Pool of Radiance: Getting Started

Onward to 1988, when SSI acquired the Dungeons & Dragons license and started churning out what would be called the “Gold Box” games. I know a lot of people have fond memories of these, but my first impression here is of a game that really doesn’t want me to play it.

First, it throws up a deliberate obstacle to running the game at all: key-word copy protection. Every time you start up the game, it needs a word from the code wheel included with the docs; I’ve already made a sheet with equivalent information so I don’t have to go fiddling with the wheel. Then come the perverse UI design decisions. In the PC version, the keys that cycle through vertically-arranged menu options are not the up/down keys, but “home” and “end”. I suppose I see where they were coming from here: you have to be able to select characters while in navigation mode, and up/down already has a meaning there. But, well, other games managed to come up with better solutions. And by “better”, I mean ones that didn’t make me read the manual.
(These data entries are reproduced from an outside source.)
(** The chain the contract is on answers truthfully and no transaction of ours is
    pending; what is said of the sent transaction may be anything but a panic. *)
Record honest (cs : ContractRollupState) (env : RoundEnv) : Prop := {
  ho_height : re_block_height env = Ok (cs_height cs);
  ho_root : re_root_hash env = Ok (cs_root_hash cs);
  ho_nonce : ∃ n m, re_pending_nonce env = Ok n ∧ re_latest_nonce env = Ok m ∧ n ≤ m;
  ho_before : re_before env = Ok cs;
  ho_rollup : ∀ r m, re_rollup env r ≠ Panic m;
  ho_after : ∀ r, re_after env r = Ok (default cs (verifyRollup (valid r) cs r));
  ho_notify : re_notify env = true;
}.

(** The loop of run_rollup_worker over [fuel] rounds, the contract carried along. *)
Fixpoint rollup_rounds (db : ProverDb) (postgres : bool) (env : ContractRollupState → RoundEnv) (fuel : nat)
    (retried : option Z) (cs : ContractRollupState) : ContractRollupState :=
  match fuel with
  | O => cs
  | S fuel =>
      match rollup_round show_h256 db postgres retried (env cs) with
      | Ok rr => rollup_rounds db postgres env fuel (rr_retried rr)
                   (match rr_sent rr with Some r => default cs (verifyRollup (valid r) cs r) | None => cs end)
      | _ => cs
      end
  end.

Definition contract_at bs (k : nat) cs : Prop :=
  (k ≤ length bs)%nat ∧ cs = mk_contract_state (Z.of_nat k) (spec_root D (notes_at bs k)).

Lemma empty_between bs i k :
  (i ≤ k ≤ length bs)%nat → (∀ j b, (i ≤ j < k)%nat → bs !! j = Some b → btxns b = []) → notes_at bs k = notes_at bs i.
Proof.
  intros [Hik Hk] Hempty. induction Hik as [|k Hik IH]; [done|]. destruct (lookup_lt_is_Some_2 bs k) as [b Hb]; [lia|].
  rewrite (empty_block_notes bs k b Hb) by (apply (Hempty k b); [lia|done]). apply IH; [lia|]. intros j b' Hj. apply Hempty. lia.
Qed.

Lemma stored_index bs s h : sound bs s → is_stored s h → ∃ i b, bs !! i = Some b ∧ h = Z.of_nat i + 1 ∧ (S i < length bs)%nat.
Proof.
  intros Hs [r Hr]. destruct (so_rollups bs s Hs h r Hr) as (i & b & nb & Hb & Hnb & -> & _). exists i, b. split_and!; [done|done|].
  by apply lookup_lt_Some in Hnb.
Qed.

(** A proof the contract takes is found applied, whatever was said of it. *)
Lemma round_applied db pg retried env cs h r l :
  honest cs env → list_rollups db (wrap 64 (cs_height cs + 1)) (2 ^ 64 - 1) = Ok (h, r) :: l →
  verifyRollup (valid r) cs r = Some (mk_contract_state (ri_height r) (ri_new_root r)) →
  rollup_round show_h256 db pg retried env = Ok (mk_round true None (Some r)).
Proof.
  intros Hh Hl Hver. assert (ri_old_root r = cs_root_hash cs) as Hold.
  { unfold verifyRollup in Hver. destruct (decide (ri_old_root r = cs_root_hash cs)); [done|]. by rewrite decide_True in Hver. }
  unfold rollup_round. rewrite (ho_height _ _ Hh), (ho_root _ _ Hh). cbn [map_err outcome_bind]. rewrite Hl. cbn [map_err outcome_bind].
  rewrite decide_False by tauto. cbn [outcome_bind].
  destruct (ho_nonce _ _ Hh) as (n & m & -> & -> & Hnm). cbn [map_err outcome_bind]. rewrite decide_False by lia.
  rewrite (ho_before _ _ Hh), (ho_after _ _ Hh), Hver. cbn [map_err outcome_bind default].
  assert (∀ retried, judge_rollup show_h256 h retried r env cs (mk_contract_state (ri_height r) (ri_new_root r)) =
    Ok (mk_round true None (Some r))) as Hj.
  { intros o. unfold judge_rollup, classify_rollup_progress. cbn [cs_height cs_root_hash].
    rewrite !bool_decide_true by done. cbn [andb]. by rewrite (ho_notify _ _ Hh). }
  pose proof (ho_rollup _ _ Hh r) as Hnp. destruct (re_rollup env r) as [tx|e|mm]; [apply Hj|apply Hj|by destruct (Hnp mm)].
Qed.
Then there was the matter of file access. At first, the game was incapable of reading or writing saves, and would just get stuck asking me repeatedly to “insert disk for drive D:”. I can’t fully blame the game for this, though: it was because I had run the installer directly from Windows at first, but run the game itself from DOSBox (after finding that it had the same video problems as the other games I’ve played lately — I should probably just assume that anything that runs in EGA mode will be affected.) It turns out that the installer had set up some configuration files with absolute paths in them, which became wrong when I used DOSBox’s virtual drives. This was easily corrected by editing the configuration files, but it took me a while to figure out. Anyway, it’s a problem that the previous games this year didn’t share. They just assumed that whatever directory they were run from was the one they should be using.
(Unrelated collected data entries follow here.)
(* ===== verification/ValidatorSets.v ===== *)
(** The validator sets a client keeps beside the contract (the worker of
    pkg/contracts/src/rollup.rs): they stay the contract's as long as the worker
    listens, and fall behind when it starts to listen late. *)
From S2P Require Import Prelude Element MerkleHash HashCache SmirkTree Utxo Crypto.
From S2P Require Import NodeBlock Circuit Aggregate Contracts ContractsProps.

(** * The contract's sets *)

Definition upto (n : Z) (l : list (Z * ValidatorSet)) : list (Z * ValidatorSet) := filter (λ x, x.1 ≤ n) l.

Section sets.
(** The sets in the order they were added, each with the block of its event. *)
Context (history : list (Z * ValidatorSet)).

Definition all_sets : list ValidatorSet := history.*2.
(** How many sets there are at block [n]. *)
Definition count (n : Z) : nat := length (upto n history).
Definition sets_at (n : Z) : list ValidatorSet := take (count n) all_sets.
(** getValidatorSets at block [n]. *)
Definition sets_query (n from : Z) : outcome ContractsError (list ValidatorSet) :=
  if decide (Z.of_nat (count n) < from) then Err (ContractsOther "reverted") else Ok (drop (Z.to_nat from) (sets_at n)).
(** The ValidatorSetAdded events of the blocks [from] to [to]. *)
Definition set_log (i : nat) (v : ValidatorSet) : list Z := to_be_bytes (Z.of_nat i) ++ to_be_bytes (valid_from v).
Definition set_logs (from to : Z) : list (list Z) :=
  omap (λ '(i, (n, v)), if decide (from ≤ n ≤ to) then Some (set_log i v) else None) (imap pair history).

Context (Hsorted : StronglySorted (λ x y : Z * ValidatorSet, x.1 ≤ y.1) history).
Context (Hwidth : in_width 63 (Z.of_nat (length history))).

Lemma count_le n : (count n ≤ length history)%nat.
Proof. apply length_filter. Qed.
Lemma sorted_count (l : list (Z * ValidatorSet)) n i x :
  StronglySorted (λ x y : Z * ValidatorSet, x.1 ≤ y.1) l → l !! i = Some x →
  x.1 ≤ n ↔ (i < length (upto n l))%nat.
Proof.
  intros Hs. revert i. induction Hs as [|y l Hs IH Hy]; intros i; [done|]. rewrite Forall_forall in Hy. unfold upto in *. rewrite filter_cons.
  destruct i as [|i]; cbn [lookup list_lookup].
  - intros [= <-]. case_decide; cbn; [split; [lia|done]|]. split; [done|]. intros Hlt. exfalso.
    destruct (filter _ l) as [|z k] eqn:Hf; [cbn in Hlt; lia|].
    assert (z ∈ filter (λ x : Z * ValidatorSet, x.1 ≤ n) l) as [Hz Hin]%list_elem_of_filter by (rewrite Hf; by left).
    specialize (Hy z Hin). lia.
  - intros Hx. rewrite (IH i Hx). case_decide as Hyn; cbn; [lia|]. split; [|lia]. intros Hlt. exfalso.
    destruct (filter _ l) as [|z k] eqn:Hf; [cbn in Hlt; lia|].
    assert (z ∈ filter (λ x : Z * ValidatorSet, x.1 ≤ n) l) as [Hz Hin]%list_elem_of_filter by (rewrite Hf; by left).
    specialize (Hy z Hin). lia.
Qed.
Lemma added_by n i x : history !! i = Some x → x.1 ≤ n ↔ (i < count n)%nat.
Proof. by apply sorted_count. Qed.
Lemma count_mono n m : n ≤ m → (count n ≤ count m)%nat.
Proof.
  intros Hnm. destruct (decide (count n ≤ count m)%nat); [done|]. destruct (lookup_lt_is_Some_2 history (count m)) as [x Hx].
  { pose proof (count_le n). lia. }
  pose proof (proj2 (added_by n _ x Hx)). pose proof (proj1 (added_by m _ x Hx)). lia.
Qed.

(** ** One log *)

Definition holds (k : nat) (sets : list ValidatorSet) : Prop := sets = take k all_sets ∧ (1 ≤ k ≤ length history)%nat.

Lemma on_log_ok k sets i x m :
  holds k sets → history !! i = Some x → x.1 ≤ m →
  ∃ k', on_set_added sets (set_log i x.2) (sets_query m) = Ok (take k' all_sets) ∧ holds k' (take k' all_sets) ∧ (k ≤ k')%nat ∧ (i < k')%nat.
Proof.
  intros [-> Hk] Hx Hm. pose proof (lookup_lt_Some _ _ _ Hx) as Hi. unfold in_width in Hwidth.
  assert (length (take k all_sets) = k) as Hlen by (unfold all_sets; rewrite length_take, length_fmap; lia).
  assert (wf_element (Z.of_nat i)) as Hwf by (unfold wf_element, in_width; lia).
  assert (from_be_bytes (take 32 (set_log i x.2)) = Z.of_nat i) as Hidx.
  { unfold set_log. rewrite take_app_length' by (by rewrite to_be_bytes_length). by apply from_to_be_bytes. }
  unfold on_set_added. rewrite decide_False by (unfold set_log; rewrite length_app, !to_be_bytes_length; lia). rewrite Hidx.
  destruct (take k all_sets) as [|v vs] eqn:Htk; [cbn in Hlen; lia|]. rewrite <-Htk in *. rewrite Hlen, decide_False by lia.
  apply (added_by m i x Hx) in Hm as Hcnt. pose proof (count_le m) as Hcl.
  destruct (decide (Z.of_nat k - 1 < Z.of_nat i)) as [Hnew|Hold].
  - exists (count m). unfold sets_query. rewrite decide_False by lia. cbn [outcome_bind].
    replace (Z.to_nat (Z.of_nat k - 1 + 1)) with k by lia. split_and!; [|split; [done|lia]|lia|lia]. f_equal.
    unfold sets_at. rewrite <-(take_drop k (take (count m) all_sets)) at 2. f_equal. rewrite take_take. f_equal. lia.
  - exists k. split_and!; [done|by split|lia|lia].
Qed.

(** ** The logs of a tick *)

Lemma elem_of_set_logs from to d :
  d ∈ set_logs from to ↔ ∃ i x, history !! i = Some x ∧ from ≤ x.1 ≤ to ∧ d = set_log i x.2.
Proof.
  unfold set_logs. rewrite list_elem_of_omap. split.
  - intros ([i [n v]] & Hin & Hd). apply elem_of_lookup_imap in Hin as (j & x & [= <- <-] & Hx).
    case_decide; simplify_eq. by exists i, (n, v).
  - intros (i & [n v] & Hx & Hr & ->). exists (i, (n, v)). split; [|by rewrite decide_True].
    apply elem_of_lookup_imap. by exists i, (n, v).
Qed.
Lemma set_log_index i v j w : (i < length history)%nat → (j < length history)%nat → set_log i v = set_log j w → i = j.
Proof.
  unfold in_width in Hwidth. intros Hi Hj Heq. apply (f_equal (take 32)) in Heq. unfold set_log in Heq.
  rewrite !take_app_length' in Heq by (by rewrite to_be_bytes_length). apply (f_equal from_be_bytes) in Heq.
  rewrite !from_to_be_bytes in Heq by (unfold wf_element, in_width; lia). lia.
Qed.

Definition answered (to : Z) (d : list Z) (ev : SetEvent) : Prop := ∃ m, to ≤ m ∧ ev = SetLog d (sets_query m).
Lemma logs_run k sets errors to logs evs :
  holds k sets → (∀ d, d ∈ logs → ∃ i x, history !! i = Some x ∧ x.1 ≤ to ∧ d = set_log i x.2) → Forall2 (answered to) logs evs →
  ∃ k' e, set_worker_run sets errors evs = (take k' all_sets, e, None) ∧ holds k' (take k' all_sets) ∧ (k ≤ k')%nat ∧
    ∀ i x, history !! i = Some x → set_log i x.2 ∈ logs → (i < k')%nat.
Proof.
  intros Hk Hlogs Hevs. revert k sets errors Hk. induction Hevs as [|d ev logs evs (m & Hm & ->) Hevs IH]; intros k sets errors Hk.
  - exists k, errors. destruct Hk as [-> Hk]. split_and!; [done|done|done|]. by intros i x _ ?%elem_of_nil.
  - destruct (Hlogs d) as (i & x & Hx & Hxt & ->); [by left|].
    destruct (on_log_ok k sets i x m Hk Hx) as (k1 & Hon & Hk1 & Hle & Hi); [lia|]. cbn [set_worker_run worker_step]. rewrite Hon.
    destruct (IH ltac:(intros d Hd; apply Hlogs; by right) k1 _ 0 Hk1) as (k2 & e & Hrun & Hk2 & Hle2 & Hall).
    exists k2, e. split_and!; [done|done|lia|]. intros j y Hy [Heq|Hin]%elem_of_cons; [|by apply (Hall j y)].
    apply set_log_index in Heq as ->; [lia|by eapply lookup_lt_Some..].
Qed.

(** * The worker *)

(** The next block to look at, the sets, the count of errors and the head of the
    chain. *)
Record Keeper := mk_keeper { kp_from : Z; kp_sets : list ValidatorSet; kp_errors : Z; kp_head : Z }.

Inductive keeper_step : Keeper → Keeper → Prop :=
| keeper_block from sets errors head head' : head ≤ head' → in_width 63 head' →
    keeper_step (mk_keeper from sets errors head) (mk_keeper from sets errors head')
(** A tick of the listener: its logs and the queries they lead to. *)
| keeper_tick from sets errors head from' logs evs sets' errors' o :
    listen_tick from head set_logs = (from', logs) → Forall2 (answered head) logs evs →
    set_worker_run sets errors evs = (sets', errors', o) →
    keeper_step (mk_keeper from sets errors head) (mk_keeper from' sets' errors' head)
(** An error of the transport, the attempts to listen again, and the reload. *)
| keeper_error from sets errors head msg attempts from' m sets' errors' n :
    reconnect (errors + 1) attempts = Some (Ok (n, from')) → head ≤ from' ≤ m → in_width 63 m →
    worker_step sets errors (SetError (Transport msg) attempts (sets_query m)) = (sets', errors', None) →
    keeper_step (mk_keeper from sets errors head) (mk_keeper from' sets' errors' m).

(** Every set added before the next block to look at is known, in the contract's
    order. *)
Definition keeps_up (k : Keeper) : Prop :=
  kp_from k ≤ kp_head k + 1 ∧ in_width 63 (kp_head k) ∧ (1 ≤ count (kp_head k))%nat ∧ ∃ n, holds n (kp_sets k) ∧ (count (kp_from k - 1) ≤ n)%nat.

Lemma tick_keeps_up from sets errors head from' logs evs :
  keeps_up (mk_keeper from sets errors head) → listen_tick from head set_logs = (from', logs) → Forall2 (answered head) logs evs →
  ∃ sets' errors', set_worker_run sets errors evs = (sets', errors', None) ∧
    keeps_up (mk_keeper from' sets' errors' head) ∧ from' = Z.max from (head + 1) ∧ (∃ n, holds n sets' ∧ (count head ≤ n)%nat).
Proof.
  intros (Hfrom & Hw & Hone & n & Hn & Hcnt) Htick Hevs. cbn [kp_from kp_head kp_sets] in *. unfold in_width in *. unfold listen_tick in Htick.
  destruct (decide (head < from)) as [Hlt|Hge]; injection Htick as <- <-.
  - apply Forall2_nil_inv_l in Hevs as ->. exists sets, errors. cbn [set_worker_run].
    assert (from = head + 1) as -> by lia. split_and!; [done|split_and!; [done|done|done|by exists n]|lia|].
    exists n. replace (head + 1 - 1) with head in Hcnt by lia. done.
  - destruct (logs_run n sets errors head (set_logs from head) evs Hn) as (k & e & Hrun & Hk & Hle & Hall); [|done|].
    { intros d (i & x & Hx & Hr & ->)%elem_of_set_logs. exists i, x. split_and!; [done|lia|done]. }
    assert (count head ≤ k)%nat as Hck.
    { destruct (decide (count head ≤ k)%nat) as [?|Hgt]; [done|]. destruct (lookup_lt_is_Some_2 history k) as [x Hx].
      { pose proof (count_le head). lia. }
      assert (x.1 ≤ head) as Hxh by (apply (added_by head k x Hx); lia).
      assert (¬ x.1 ≤ from - 1) as Hxf by (rewrite (added_by (from - 1) k x Hx); lia).
      assert (k < k)%nat; [|lia]. apply (Hall k x Hx), elem_of_set_logs. exists k, x. split_and!; [done|lia|lia|done]. }
    exists (take k all_sets), e. rewrite Z.min_l by lia. split_and!; [done| |lia|by exists k].
    split_and!; cbn [kp_from kp_head kp_sets]; [lia|done|done|]. exists k. replace (head + 1 - 1) with head by lia. done.
Qed.

Lemma keeper_step_keeps k k' : keeper_step k k' → keeps_up k → keeps_up k'.
Proof.
  intros Hstep Hk. destruct Hstep as [from sets errors head head' Hle Hw'|from sets errors head from' logs evs sets' errors' o Htick Hevs Hrun|from sets errors head msg attempts from' m sets' errors' n Hrec Hle Hw' Hstep].
  - destruct Hk as (Hfrom & _ & Hone & Hn). split_and!; cbn [kp_from kp_head kp_sets] in *; [lia|done| |done].
    pose proof (count_mono head head' Hle). lia.
  - destruct (tick_keeps_up _ _ errors _ _ _ _ Hk Htick Hevs) as (s & e & Hrun' & Hk' & _). rewrite Hrun' in Hrun. by simplify_eq.
  - destruct Hk as (Hfrom & Hw & Hone & _). cbn [kp_from kp_head kp_sets] in *.
    unfold worker_step in Hstep. case_decide; [done|]. rewrite Hrec in Hstep. unfold load_all_validators, sets_query in Hstep.
    rewrite decide_False in Hstep by lia. cbn [Z.to_nat drop] in Hstep. injection Hstep as <- <-.
    assert (count head ≤ count m)%nat as Hhm by (apply count_mono; lia).
    split_and!; cbn [kp_from kp_head kp_sets]; [lia|done|lia|]. exists (count m). split; [|apply count_mono; lia].
    split; [done|]. pose proof (count_le m). lia.
Qed.

Lemma keeper_run_keeps k k' : rtc keeper_step k k' → keeps_up k → keeps_up k'.
Proof. induction 1; [done|]. eauto using keeper_step_keeps. Qed.
End sets.


(** A worker that starts to listen late does not catch up: when sets were added
    after the sets were loaded and before the first block it looks at, and none
    after, no tick brings them. *)
Theorem late_worker_misses_sets history from sets errors head from' logs evs :
  in_width 64 from → (∀ x, x ∈ history → x.1 < from) → listen_tick from head (set_logs history) = (from', logs) →
  Forall2 (answered history head) logs evs → set_worker_run sets errors evs = (sets, errors, None) ∧ from ≤ from'.
Proof.
  intros Hw Hold Htick Hevs. assert (set_logs history from head = []) as Hnone.
  { destruct (set_logs history from head) as [|d l] eqn:Hl; [done|]. assert (d ∈ set_logs history from head) as Hd by (rewrite Hl; by left).
    apply elem_of_set_logs in Hd as (i & x & Hx & Hr & _). apply list_elem_of_lookup_2, Hold in Hx. lia. }
  unfold in_width in Hw. unfold listen_tick in Htick. rewrite Hnone in Htick. destruct (decide (head < from)); injection Htick as <- <-;
    apply Forall2_nil_inv_l in Hevs as ->; split; done || lia.
Qed.

(** * Reading the sets *)

(** The validators of a height are those of the last set valid from it or before. *)
Lemma validators_for_height_last sets h :
  Forall (λ v, valid_from v < 2 ^ 64) sets →
  validators_for_height sets h = Ok (default [] (validators <$> last (filter (λ v, valid_from v ≤ h) sets))).
Proof.
  unfold validators_for_height. induction sets as [|v sets IH] using rev_ind; intros Hw; [done|].
  apply Forall_app in Hw as [Hw [Hv _]%Forall_cons]. rewrite reverse_app. cbn [reverse rev_append app last_valid].
  rewrite decide_False by lia. rewrite filter_app, filter_cons, filter_nil. destruct (decide (valid_from v ≤ h)).
  - by rewrite last_snoc.
  - rewrite app_nil_r. by apply IH.
Qed.

(** Sets that are not known yet do not matter below the heights they are valid
    from: there the kept sets answer as the contract's. *)
Theorem kept_sets_answer sets later h :
  Forall (λ v, valid_from v < 2 ^ 64) (sets ++ later) → Forall (λ v, h < valid_from v) later →
  validators_for_height sets h = validators_for_height (sets ++ later) h.
Proof.
  intros Hw Hl. rewrite !validators_for_height_last by (done || by apply Forall_app in Hw as []). rewrite filter_app.
  replace (filter (λ v, valid_from v ≤ h) later) with (@nil ValidatorSet); [by rewrite app_nil_r|].
  symmetry. apply elem_of_nil_inv. intros v [Hv Hin]%list_elem_of_filter. rewrite Forall_forall in Hl. specialize (Hl v Hin). lia.
Qed.

(** * Witness *)

Definition set_a : ValidatorSet := mk_validator_set [replicate 20 1] 0.
Definition set_b : ValidatorSet := mk_validator_set [replicate 20 2] 100.
Definition ex_history : list (Z * ValidatorSet) := [(1, set_a); (5, set_b)].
Anyway, after a lengthy character creation process (lengthy mostly because of the optional icon customization, which I may describe in more detail later), I got into the game, and went to the part of town labeled “Taverns and Shops” on the map in the manual, hoping to buy some basic equipment — just armor and weapons for each character. But there’s no obvious way to tell whether a given door leads to a shop or to a tavern, so I wound up blundering into the latter before the former. I tried to make a quick exit, but the game wouldn’t let me; I got caught in a tavern brawl that wound up killing my entire party. But even with everyone dead, the brawl continued for a long time, preventing me from doing anything else in the game. I’ve heard stories about terrible dungeon masters who play out battles that don’t involve the players at all, essentially treating the players as a passive audience. If that’s part of the D&D experience, SSI captured it well.

1 Comment so far

  1. malkav11 on 1 Feb 2010

    There are some really cool aspects of Pool of Radiance that I don’t think most of the other early DOS RPGs capture. But it’s definitely rough going compared to later games in that series.